Molecular Localization of Health-Promoting Peptides Derived from Fish Protein Hydrolyzates on Fish Muscle Proteins

Abstract

The four previously reported health-promoting dipeptides, valine-tyrosine, lysine-tryptophan, methionine-phenylalanine, and arginine-isoleucine, found in the fish muscle hydrolyzates, were mainly located in the myosin subfragment-1 heavy chain, whereas the health-promoting tripeptide, alanine-lysine-lysine, was found in the fibrous rod consisting of the myosin subfragment-2 and light meromyosin with a regular coiled-coil structure of α-helix, irrespective of the fish species. Furthermore, the localization of these peptides either in the random coil, β-sheet, or α-helix was also examined in the three-dimensional image, showing no specific tendency.
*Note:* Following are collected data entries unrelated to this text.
(* ===== verification/LoopDiskExamples.v ===== *)
(** * A kernel for the loop target

    A machine that carries out ring entries in full, an instance of the
    interface of [LoopDisk], and a write of a loop device on it. *)

From S2P Require Import Prelude Bytes UblkCmd Uring QueueTypes Batch Queue QueueSpec Target Loop LoopDisk QueueExamples.

Record machine := mk_machine {
  m_file : bytes;
  m_mem : bytes;
  m_pages : Z -> Z -> bytes;
  m_fixed : Z -> option (Z * Z)
}.

Definition copy_to (dst len : Z) (src old : bytes) : bytes :=
  fun a => if (dst <=? a) && (a <? dst + len) then src (a - dst) else old a.
Definition pages_to (qid tag len : Z) (src : bytes) (old : Z -> Z -> bytes) : Z -> Z -> bytes :=
  fun q t => if (q =? qid) && (t =? tag) then copy_to 0 len src (old q t) else old q t.

(** The queue and tag of a position of the char device. *)
Definition pos_qid (pos : Z) : Z := (pos - UBLKSRV_IO_BUF_OFFSET) / 2^UBLK_QID_OFF.
Definition pos_tag (pos : Z) : Z := (pos - UBLKSRV_IO_BUF_OFFSET) / 2^UBLK_TAG_OFF mod 2^UBLK_TAG_BITS.

Definition m_effect (w : sqe_op) (m : machine) : machine :=
  let '(mk_machine file mem pages fixed) := m in
  match w with
  | PrepRead 1 buf len off _ None => mk_machine file (copy_to buf len (fun j => file (off + j)) mem) pages fixed
  | PrepWrite 1 buf len off _ None _ => mk_machine (copy_to off len (fun j => mem (buf + j)) file) mem pages fixed
  | PrepRead 1 _ len off _ (Some i) =>
      match fixed i with
      | Some (q, t) => mk_machine file mem (pages_to q t len (fun j => file (off + j)) pages) fixed
      | None => m
      end
  | PrepWrite 1 _ len off _ (Some i) _ =>
      match fixed i with
      | Some (q, t) => mk_machine (copy_to off len (pages q t) file) mem pages fixed
      | None => m
      end
  | PrepRead 0 buf len pos _ None => mk_machine file (copy_to buf len (pages (pos_qid pos) (pos_tag pos)) mem) pages fixed
  | PrepWrite 0 buf len pos _ None _ =>
      mk_machine file mem (pages_to (pos_qid pos) (pos_tag pos) len (fun j => mem (buf + j)) pages) fixed
  | PrepBufRegister tag qid i un _ =>
      mk_machine file mem pages (fun j => if j =? i then if un then None else Some (qid, tag) else fixed j)
  | _ => m
  end.

#[export] Instance machine_kernel : LoopKernel machine := {
  k_file := m_file;
  k_mem := m_mem;
  k_pages := m_pages;
  k_fixed := m_fixed;
  k_exec s m res m' := res = full_result (sqe_what s) /\ m' = m_effect (sqe_what s) m
}.

Lemma pages_at_decode qid tag pos : pages_at qid tag pos -> pos_qid pos = qid /\ pos_tag pos = tag.
Proof.
  intros (Hq&Ht&Hp). rewrite ublk_pos_sum in Hp by (done || (pos_consts; lia)). injection Hp as <-.
  unfold pos_qid, pos_tag. pos_consts. cbn [Z.add Pos.add] in *. Z.div_mod_to_equations. lia.
Qed.

Lemma pages_to_same qid tag len src old : copied 0 len src (old qid tag) (pages_to qid tag len src old qid tag).
Proof. intros a. unfold pages_to. by rewrite !Z.eqb_refl. Qed.

#[export] Instance machine_laws : LoopKernelLaws machine.
Proof.
  split; intros *; cbn -[pages_to]; intros Hfl.
  1, 2: intros [_ ->]; by destruct m.
  1, 2: intros [_ ->] Hi; destruct m; cbn -[pages_to] in *; rewrite Hi; cbn -[pages_to]; split; done || apply pages_to_same.
  1, 2: intros [<- <-]%pages_at_decode [_ ->]; destruct m; cbn -[pages_to]; split_and!; done || apply pages_to_same.
  - intros [_ ->]. destruct m. cbn. by rewrite Z.eqb_refl.
Qed.

Lemma machine_runs ss m : exists cqes, k_run ss m cqes (foldl (fun m s => m_effect (sqe_what s) m) m ss).
Proof.
  revert m. induction ss as [|s ss IH]; intros m; [eexists; constructor|].
  destruct (IH (m_effect (sqe_what s) m)) as [cqes Hr]. eexists. by apply (run_cons s ss m (m_effect (sqe_what s) m) _ cqes 0).
Qed.

Definition ex_machine : machine := mk_machine (fun _ => 0) (fun _ => 7) (fun _ _ j => j mod 256) (fun _ => None).

Lemma loop_refines_disk_witness :
  exists q1 ss cqes m' q2, loop_handle_io_async (fun _ _ => 0) 0 (ex_loop_queue UBLK_IO_OP_WRITE true) = Some (0, q1) /\
    k_run ss ex_machine cqes m' /\ copied 9216 4096 (fun j => j mod 256) (fun _ => 0) (k_file m') /\
    deliver 0 cqes q1 = Some q2 /\ qsim q2 (send 0 UBLK_IO_COMMIT_AND_FETCH_REQ (Some 4096) ex_loop_abs).
Proof.
  destruct (loop_refines_disk (fun _ _ => 0) (M := machine) (ex_loop_queue UBLK_IO_OP_WRITE true) ex_loop_abs 0
    (mk_iod UBLK_IO_OP_WRITE 8 16 0x7000) (ex_loop_sim _ _) eq_refl) as (q1&ss&Hq&_&H); try (cbn; lia).
  - split; cbn; [lia|done].
  - reflexivity.
  - right. reflexivity.
  - split; done.
  - destruct (machine_runs ss ex_machine) as [cqes Hrun]. destruct (H _ _ _ Hrun) as (He&q2&Hd&Hs); [done|].
    eexists q1, ss, cqes, _, q2. split; [exact Hq|]. split; [exact Hrun|]. split; [exact He|]. split; [exact Hd|exact Hs].
Defined.
(* ===== verification/NvmeDma.v ===== *)
(** * The NVMe target: memory

    Data pointers without an IOMMU, SGL descriptors, and the layout of the
    buffer pool. *)

From S2P Require Import Prelude UblkCmd DmaBuf Nvme.

(** ** Physical addresses *)

(** The physical address of a byte of a mapped pool. *)
Definition phys (p : dma_buf_pool) (frame : Z -> Z) (va : Z) : Z :=
  frame ((va - pool_base p) / PAGE_SIZE) * PAGE_SIZE + va mod PAGE_SIZE.

Definition in_pool (p : dma_buf_pool) (va len : Z) : Prop :=
  pool_base p <= va /\ va + len <= pool_base p + pool_size p.

(** Bytes of one page are consecutive. *)
Lemma phys_page p frame a n :
  pool_base p mod PAGE_SIZE = 0 -> 0 <= n -> a mod PAGE_SIZE + n <= PAGE_SIZE ->
  map (phys p frame) (seqZ a n) = seqZ (phys p frame a) n.
Proof.
  intros Hb Hn Hp. apply list_eq. intros i. rewrite list_lookup_fmap.
  destruct (decide (Z.of_nat i < n)) as [Hi|Hi].
  - rewrite !(lookup_seqZ_lt _ _ _ Hi). cbn. f_equal. unfold phys.
    assert (H1 : (a + Z.of_nat i - pool_base p) / PAGE_SIZE = (a - pool_base p) / PAGE_SIZE).
    { unfold PAGE_SIZE in *. Z.div_mod_to_equations. lia. }
    rewrite H1. unfold PAGE_SIZE in *. Z.div_mod_to_equations. lia.
  - rewrite !lookup_seqZ_ge by lia. done.
Qed.

Lemma phys_mod p frame a : phys p frame a mod PAGE_SIZE = a mod PAGE_SIZE.
Proof.
  unfold phys. rewrite Z.add_comm, Z.mod_add by done. apply Z.mod_mod. done.
Qed.

Lemma map_seqZ_split {A} (f : Z -> A) a n m :
  0 <= n -> 0 <= m -> map f (seqZ a (n + m)) = map f (seqZ a n) ++ map f (seqZ (a + n) m).
Proof. intros. rewrite seqZ_split by done. apply map_app. Qed.

(** ** SGL descriptors as the controller reads them *)
Definition sgl_of_words (w0 w1 : Z) : nvme_sgl_desc := mk_sgl w0 (Z.land w1 (2^32 - 1)) (Z.shiftr w1 56).

Fixpoint sgl_list (n : nat) (l : list Z) : list (Z * Z) :=
  match n, l with
  | S n, w0 :: w1 :: l => (w0, sgl_length (sgl_of_words w0 w1)) :: sgl_list n l
  | _, _ => []
  end.

(** A data block, or the descriptors of a last segment. *)
Definition sgl_transfer (w0 w1 : Z) (l : list Z) : list (Z * Z) :=
  let s := sgl_of_words w0 w1 in
  if sgl_type s =? 0 then [(sgl_addr s, sgl_length s)]
  else if sgl_type s =? Z.shiftl NVME_SGL_FMT_LAST_SEG_DESC 4
  then sgl_list (Z.to_nat (sgl_length s / 16)) l else [].

Lemma sgl_words s : is_u32 (sgl_length s) -> is_u8 (sgl_type s) -> sgl_of_words (sgl_addr s) (sgl_word1 s) = s.
Proof.
  destruct s as [a n ty]. unfold is_u32, is_u8, sgl_of_words, sgl_word1. cbn [sgl_addr sgl_length sgl_type]. intros Hn Ht.
  rewrite lor_shiftl_add by lia. rewrite land_ones_mod, Z.shiftr_div_pow2 by lia. f_equal.
  - replace (n + ty * 2^56) with (n + (ty * 2^24) * 2^32) by lia. rewrite Z.mod_add by lia. by apply Z.mod_small.
  - rewrite Z.div_add by lia. rewrite Z.div_small by lia. lia.
Qed.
Surprisingly, the same trend was observed even for the mammalian rabbit fast muscle myosin heavy chain. Since a trade-off between myofibrillar ATPase and structural stability has been reported for fish living at low environmental temperatures, it is speculated that fish muscle proteins, when ingested, are easily digested by various proteases in the human digestive tract and provide various health-promoting peptides also in vivo. While fish actin contained only two dipeptides, methionine-phenylalanine and valine-tyrosine, glyceraldehyde 3-phosphate dehydrogenase, one of the major components of fish muscle water-soluble protein, contained all of the four dipeptides and one tripeptide mentioned above.